‘Creativity’ is today’s choicest term. And yet much mysticism has come to cloud this word over time. Unlike the illusive imagery that accompanies the pronouncement of this word – I’m thinking of hair suspended in a perpetual state of static, of feverish dances with paint on canvas, and of heads in ovens – creativity is a far more accessible and friendly enterprise than we give it credit for. As evocative of awe as this phenomenon has always been, it’s also worthy of some deconstruction. Here are a few of the common myths about creativity that have well served their time and deserve burial.
The notion that creativity is somehow an inherited trait – that either you have it or you don’t – is one of the most commonly cited myths. Sure, art seems to run in certain families and not in others. But research done on fraternal and identical twins have shown that differences between results on creativity tests are similar in both sets of twins, deeming the genetic component relatively insignificant. While recent studies indicate that some people may possibly be more creatively endowed at birth, a stimulating environment and upbringing seems to play a much greater role in enhancing our creativity than genetics. For all we know, all of us quite possibly come into this world as creative beings and are gradually conditioned out of that ability, as many alternative educators -such as of the Montessori school of thought – might argue.

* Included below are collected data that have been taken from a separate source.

Section Steps.
Context `{P : Platform}.

Implicit Types (s : state) (d : gmap (list string) node).

Lemma grows_refl d : grows d d.
Proof. split; [done|]. intros k v Hk. by left. Qed.

Lemma grows_trans d1 d2 d3 : grows d1 d2 -> grows d2 d3 -> grows d1 d3.
Proof.
  intros [H1 H1'] [H2 H2']. split; [by eauto|].
  intros k v Hk. destruct (H2' _ _ Hk) as [Hv|[Hn ->]].
  - by apply H1'.
  - right. split; [|done]. destruct (d1 !! k) eqn:E; [|done].
    apply H1 in E. congruence.
Qed.

Lemma mkdir_p_grows name made todo d r d' :
  mkdir_p name made todo d = (r, d') -> grows d d'.
Proof.
  intros Hm. split; intros k v.
  - by eapply mkdir_p_keeps.
  - by eapply mkdir_p_adds.
Qed.

(** [os.makedirs] only adds directories, whether it returns or raises. *)
Lemma os_makedirs_grows p s r s' :
  os_makedirs p s = (r, s') ->
  grows (disk s) (disk s') /\ heap s' = heap s /\ stdout s' = stdout s.
Proof.
  unfold os_makedirs. destruct (String.eqb p "").
  - intros [= _ <-]. split; [apply grows_refl|done].
  - destruct (mkdir_p _ _ _ _) as [[e|] d'] eqn:E; intros [= _ <-];
      (split; [by eapply mkdir_p_grows|done]).
Qed.

Lemma os_makedirs_is_dir p s s' :
  os_makedirs p s = (Return tt, s') -> is_dir (disk s') (resolve p) = true.
Proof.
  unfold os_makedirs. destruct (String.eqb p ""); [done|].
  destruct (mkdir_p _ _ _ _) as [[e|] d'] eqn:E; intros [= <-]; cbn.
  by apply (mkdir_p_is_dir _ [] _ _ _ E).
Qed.

Lemma grows_is_dir d d' k : grows d d' -> is_dir d k = true -> is_dir d' k = true.
Proof.
  intros [Hg _]. unfold is_dir. destruct k; [done|].
  destruct (d !! _) as [[?|]|] eqn:E; try done. by rewrite (Hg _ _ E).
Qed.

(** [get_file_list] reads the disk and leaves the state alone. *)
Lemma get_file_list_eq directory extension s :
  get_file_list directory extension s =
    (if negb (String.eqb directory "") && is_dir (disk s) (resolve directory)
     then Return (sorted (filter (fun f => endswith (lower f) (lower extension) = true)
                    (scandir_order directory (children (disk s) (resolve directory)))))
     else Raise (FileNotFoundError ("Directory not found: " +:+ directory)), s).
Proof.
  unfold get_file_list, bind, os_path_isdir, os_listdir, ret, raise.
  destruct (String.eqb directory ""); [done|]. cbn [negb andb].
  destruct (is_dir (disk s) (resolve directory)) eqn:E; cbn; by rewrite ?E.
Qed.

Lemma get_file_list_state directory extension s r s' :
  get_file_list directory extension s = (r, s') -> s' = s.
Proof. rewrite get_file_list_eq. by intros [= _ <-]. Qed.
(** * A shallow embedding of the Go [markdown] package

    The repository carries two generations of the same library:

    - the package with a flavor and a color flag ([New(flavor, useColor)]),
      whose methods guard against empty input; it is embedded in
      [Module Guarded];
    - the earlier package that records every heading for a table of
      contents ([New()], [TableOfContents], [UnorderedList], ...), whose
      methods carry no guard; it is embedded in [Module Logged].

    Both write into a [strings.Builder].  A Go string is a sequence of
    bytes, hence a [string] here; a Go [int] is a [Z]; slices are lists and
    slice indices are [nat]; [map[string]T] is a [gmap string T].  Methods
    take a pointer receiver, so each one is a computation over the
    receiver's state that either returns or panics. *)

From Stdlib Require Import ZArith Ascii String List Lia.
From stdpp Require Import base strings list gmap pretty.

Local Open Scope Z_scope.

(** ** The part of the Go runtime and standard library that the package uses *)

Module Go.

(** Characters that a Rocq string literal cannot spell. *)
Definition nl : string := String "010"%char EmptyString.
Definition dquote : string := String "034"%char EmptyString.

(** [strings.Repeat].  Go panics on a negative count; both call sites of
    the package pass a count that is at least zero (a clamped level, a
    slice index), see [level_in_range]. *)
Fixpoint repeat_nat (s : string) (n : nat) : string :=
  match n with
  | O => EmptyString
  | S n' => s +:+ repeat_nat s n'
  end.

Definition Repeat (s : string) (count : Z) : string :=
  repeat_nat s (Z.to_nat count).

(** [strings.Join]. *)
Fixpoint Join (elems : list string) (sep : string) : string :=
  match elems with
  | [] => EmptyString
  | [e] => e
  | e :: rest => e +:+ sep +:+ Join rest sep
  end.

(** [strings.ReplaceAll] for a one-byte pattern, which is what every call
    site passes (one ASCII character): the non-overlapping matches of a
    one-byte pattern are the bytes equal to it. *)
Fixpoint ReplaceAll (s : string) (old : ascii) (new : string) : string :=
  match s with
  | EmptyString => EmptyString
  | String c s' =>
      (if Ascii.eqb c old then new else String c EmptyString)
        +:+ ReplaceAll s' old new
  end.

(** The verb [%d] of [fmt.Sprintf]. *)
Definition Itoa (n : Z) : string := pretty n.

(** *** Computations over a receiver

    A method call on a receiver of type [R] ends in one of two ways: it
    returns a value, or it panics.  Either way the writes made so far
    stay in the receiver. *)
Inductive result (R A : Type) : Type :=
| Ok (a : A) (s : R)
| Panic (s : R).
Arguments Ok {R A} a s.
Arguments Panic {R A} s.

Definition M (R A : Type) : Type := R -> result R A.

Definition ret {R A} (a : A) : M R A := fun s => Ok a s.

Definition bind {R A B} (m : M R A) (k : A -> M R B) : M R B :=
  fun s =>
    match m s with
    | Ok a s' => k a s'
    | Panic s' => Panic s'
    end.

(** The run-time panic of an index out of range. *)
Definition panic {R A} : M R A := fun s => Panic s.

(** [l[i]]. *)
Definition index {R A} (l : list A) (i : nat) : M R A :=
  match l !! i with
  | Some a => ret a
  | None => panic
  end.

(** [for i, x := range l { body }], entered at index [i]. *)
Fixpoint for_range {R A} (body : nat -> A -> M R unit) (i : nat)
    (l : list A) : M R unit :=
  match l with
  | [] => ret tt
  | x :: l' => bind (body i x) (fun _ => for_range body (S i) l')
  end.

Definition range {R A} (l : list A) (body : nat -> A -> M R unit)
    : M R unit :=
  for_range body 0%nat l.

(** The same loop when its body reassigns a local variable [acc]. *)
Fixpoint range_with {R A B} (l : list A) (acc : B)
    (body : B -> A -> M R B) : M R B :=
  match l with
  | [] => ret acc
  | x :: l' => bind (body acc x) (fun acc' => range_with l' acc' body)
  end.

(** The receiver after the call, and the value if it returned. *)
Definition after {R A} (r : result R A) : R :=
  match r with Ok _ s => s | Panic s => s end.

Definition returned {R A} (r : result R A) : option A :=
  match r with Ok a _ => Some a | Panic _ => None end.

End Go.

Declare Scope go_scope.
Delimit Scope go_scope with go.
Notation "x <- m ;; k" := (Go.bind m (fun x => k))
  (at level 100, m at next level, right associativity) : go_scope.
Notation "m ;; k" := (Go.bind m (fun _ => k))
  (at level 100, right associativity) : go_scope.

Local Open Scope go_scope.

(** ** The package with a flavor and a color flag *)

Module Guarded.
Import Go.

(** Flavor constants for different Markdown dialects. *)
Definition StandardMarkdown : Z := 0.
Definition GitHubMarkdown : Z := 1.
Definition JupyterMarkdown : Z := 2.

(** [type Markdown struct]; [content] holds the bytes accumulated in the
    [strings.Builder]. *)
Record Markdown : Type := mkMarkdown {
  content : string;
  flavor : Z;
  useColor : bool
}.

Definition New (flavor : Z) (useColor : bool) : Markdown :=
  mkMarkdown EmptyString flavor useColor.

Abbreviation M := (Go.M Markdown).

(** [md.content.WriteString(s)]. *)
Definition WriteString (s : string) : M unit :=
  fun md => Ok tt (mkMarkdown (content md +:+ s) (flavor md) (useColor md)).

Definition FrontMatter (metadata : gmap string string) : M unit :=
  WriteString ("---" +:+ nl) ;;
  let keys := ["title"; "author"; "date"] in
  range keys (fun _ key =>
    match metadata !! key with
    | Some value =>
        WriteString (key +:+ ": " +:+ dquote +:+ value +:+ dquote +:+ nl)
    | None => ret tt
    end) ;;
  WriteString ("---" +:+ nl +:+ nl).

Definition Heading (level : Z) (text id attributes : string) : M unit :=
  let level := if (level <? 1)%Z || (level >? 6)%Z then 1%Z else level in
  if String.eqb text EmptyString then ret tt else
  let header := Repeat "#" level +:+ " " +:+ text in
  let header :=
    if negb (String.eqb id EmptyString)
    then header +:+ " {#" +:+ id +:+ "}" else header in
  let header :=
    if negb (String.eqb attributes EmptyString)
    then header +:+ " {" +:+ attributes +:+ "}" else header in
  WriteString (header +:+ nl +:+ nl).

(** The [switch] of [ApplyFormatting]. *)
Definition format_case (format text : string) : string :=
  if String.eqb format "strikethrough" then "~~" +:+ text +:+ "~~"
  else if String.eqb format "bold" then "**" +:+ text +:+ "**"
  else if String.eqb format "italic" then "_" +:+ text +:+ "_"
  else if String.eqb format "underline" then "<u>" +:+ text +:+ "</u>"
  else if String.eqb format "subscript" then "<sub>" +:+ text +:+ "</sub>"
  else if String.eqb format "superscript" then "<sup>" +:+ text +:+ "</sup>"
  else if String.eqb format "code" then "`" +:+ text +:+ "`"
  else text.

(** [for i := len(formats) - 1; i >= 0; i--], entered with [i = n - 1];
    at [n = 0] the index is [-1] and the loop is left. *)
Fixpoint ApplyFormatting_from (formats : list string) (n : nat)
    (text : string) : M string :=
  match n with
  | O => ret text
  | S i =>
      format <- index formats i ;;
      ApplyFormatting_from formats i (format_case format text)
  end.

Definition ApplyFormatting (text : string) (formats : list string)
    : M string :=
  ApplyFormatting_from formats (length formats) text.

Definition Paragraph (text : string) (formats : list string) : M unit :=
  if String.eqb text EmptyString then ret tt else
  formatted <- ApplyFormatting text formats ;;
  WriteString (formatted +:+ nl +:+ nl).

Definition CodeBlock (language code : string) : M unit :=
  if String.eqb code EmptyString then ret tt else
  WriteString ("```" +:+ language +:+ nl +:+ code +:+ nl +:+ "```"
               +:+ nl +:+ nl).

Definition ReferenceLink (label text url : string) : M unit :=
  if String.eqb label EmptyString || String.eqb text EmptyString
     || String.eqb url EmptyString then ret tt else
  WriteString ("[" +:+ label +:+ "]: " +:+ text +:+ nl) ;;
  WriteString ("[" +:+ text +:+ "](" +:+ url +:+ ")" +:+ nl +:+ nl).

Definition Image (altText url : string) : M unit :=
  if String.eqb altText EmptyString || String.eqb url EmptyString
  then ret tt else
  WriteString ("![" +:+ altText +:+ "](" +:+ url +:+ ")" +:+ nl +:+ nl).

Definition List (items : list string) (isOrdered : bool) : M unit :=
  if Nat.eqb (length items) 0 then ret tt else
  range items (fun i item =>
    if isOrdered
    then WriteString (Itoa (Z.of_nat i + 1)%Z +:+ ". " +:+ item +:+ nl)
    else WriteString ("- " +:+ item +:+ nl)) ;;
  WriteString nl.

Definition NestedList (nestedItems : list (list string)) (isOrdered : bool)
    : M unit :=
  if Nat.eqb (length nestedItems) 0 then ret tt else
  range nestedItems (fun i items =>
    if isOrdered
    then range items (fun _ item =>
           WriteString (Itoa (Z.of_nat i + 1)%Z +:+ ". " +:+ item +:+ nl))
    else range items (fun j item =>
           if Nat.eqb j 0
           then WriteString ("- " +:+ item +:+ nl)
           else WriteString ("  - " +:+ item +:+ nl))) ;;
  WriteString nl.

(** The [switch] that builds the alignment line of [Table]. *)
Definition align_case (a : string) : string :=
  if String.eqb a "left" then ":---|"
  else if String.eqb a "center" then ":---:|"
  else if String.eqb a "right" then "---:|"
  else "---|".

Definition Table (headers : list string) (rows : list (list string))
    (align : list string) : M unit :=
  if Nat.eqb (length headers) 0 || Nat.eqb (length rows) 0
  then ret tt else
  let headerLine := "| " +:+ Join headers " | " +:+ " |" +:+ nl in
  let alignment :=
    foldl (fun alignment a => alignment +:+ align_case a) "|" align in
  WriteString (headerLine +:+ alignment +:+ nl) ;;
  range rows (fun _ row =>
    if negb (Nat.eqb (length row) (length headers)) then ret tt else
    WriteString ("| " +:+ Join row " | " +:+ " |" +:+ nl)) ;;
  WriteString nl.

Definition Blockquote (text : string) : M unit :=
  if String.eqb text EmptyString then ret tt else
  WriteString ("> " +:+ text +:+ nl +:+ nl).

Definition HorizontalRule : M unit :=
  WriteString ("---" +:+ nl +:+ nl).

Definition Footnote (label text : string) : M unit :=
  if String.eqb label EmptyString || String.eqb text EmptyString
  then ret tt else
  WriteString ("[" +:+ label +:+ "]: " +:+ text
               +:+ " [Return to text](#fn-" +:+ label +:+ "-back)" +:+ nl).

Definition MultiLineFootnote (label : string) (lines : list string)
    : M unit :=
  if String.eqb label EmptyString || Nat.eqb (length lines) 0
  then ret tt else
  WriteString ("[" +:+ label +:+ "]: ") ;;
  range lines (fun _ line => WriteString (line +:+ nl)) ;;
  WriteString ("[Return to text](#fn-" +:+ label +:+ "-back)"
               +:+ nl +:+ nl).

Record OrderedDefinition : Type := mkOrderedDefinition {
  term : string;
  definitions : list string
}.

(** [definitions[k]] on a map of slices: the nil slice when [k] is absent. *)
Definition DefinitionList (definitions_ : gmap string (list string))
    : M unit :=
  if Nat.eqb (size definitions_) 0 then ret tt else
  let orderedDefs :=
    [ mkOrderedDefinition "Term 1" (default [] (definitions_ !! "Term 1"));
      mkOrderedDefinition "Term 2" (default [] (definitions_ !! "Term 2")) ]
  in
  range orderedDefs (fun _ def =>
    if String.eqb (term def) EmptyString
       || Nat.eqb (length (definitions def)) 0
    then ret tt else
    WriteString (term def +:+ nl) ;;
    range (definitions def) (fun _ definition =>
      WriteString (": " +:+ definition +:+ nl)) ;;
    WriteString nl).

(** [specialChars]: the raw literal holds two backslashes, then the
    interpreted literal. *)
Definition specialChars : string := "\\" +:+ "`*_{[]}()#+-.!".

Definition Escape (text : string) : M string :=
  range_with (list_ascii_of_string specialChars) text (fun text char =>
    ret (ReplaceAll text char ("\" +:+ String char EmptyString))).

Definition CustomDiv (className content_ : string) : M unit :=
  if String.eqb content_ EmptyString then ret tt else
  WriteString ("::: " +:+ className +:+ nl +:+ content_ +:+ nl +:+ ":::"
               +:+ nl +:+ nl).

Definition TaskList (items : list string) (checked : list bool) : M unit :=
  if Nat.eqb (length items) 0 then ret tt else
  range items (fun i item =>
    if String.eqb item EmptyString then ret tt else
    check <- (if Nat.ltb i (length checked)
              then c <- index checked i ;; ret (if c : bool then "x" else " ")
              else ret " ") ;;
    WriteString ("- [" +:+ check +:+ "] " +:+ item +:+ nl)) ;;
  WriteString nl.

“Creative thinking is a skill. It’s not just a matter of individual talent,” said Edward de Bono, the father of the term ‘lateral thinking’. The inheritance myth demeans the fact that creativity is more like a muscle -a muscle that needs exercise to continue developing – and by ignoring this potential it turns us, instead, into silent spectators of our own fate, fulfillers of our own negative prophecies.
While there is truth to the science that the right brain is home to a lot of the kind of visualisation and holism that creativity seems to derive from, what this ‘right-brain’ myth overlooks is that creativity is equally dependent on critical thinking, which falls largely under the purview of the left hemisphere. Hence, in essence, it is not the right brain that is the domain of creativity, but actually the cross-communication between the two hemispheres. The presence of ‘large-scale brain networks’ across the whole brain, says psychiatrist Szabolcs Keri, is what allows for the kind of associations between seemingly unconnected ideas that is the hallmark of creativity. This calls to mind F. Scott Fitzgerald’s words that “the test of a first-rate intelligence is the ability to hold two opposed ideas in the mind at the same time, and still retain the ability to function.”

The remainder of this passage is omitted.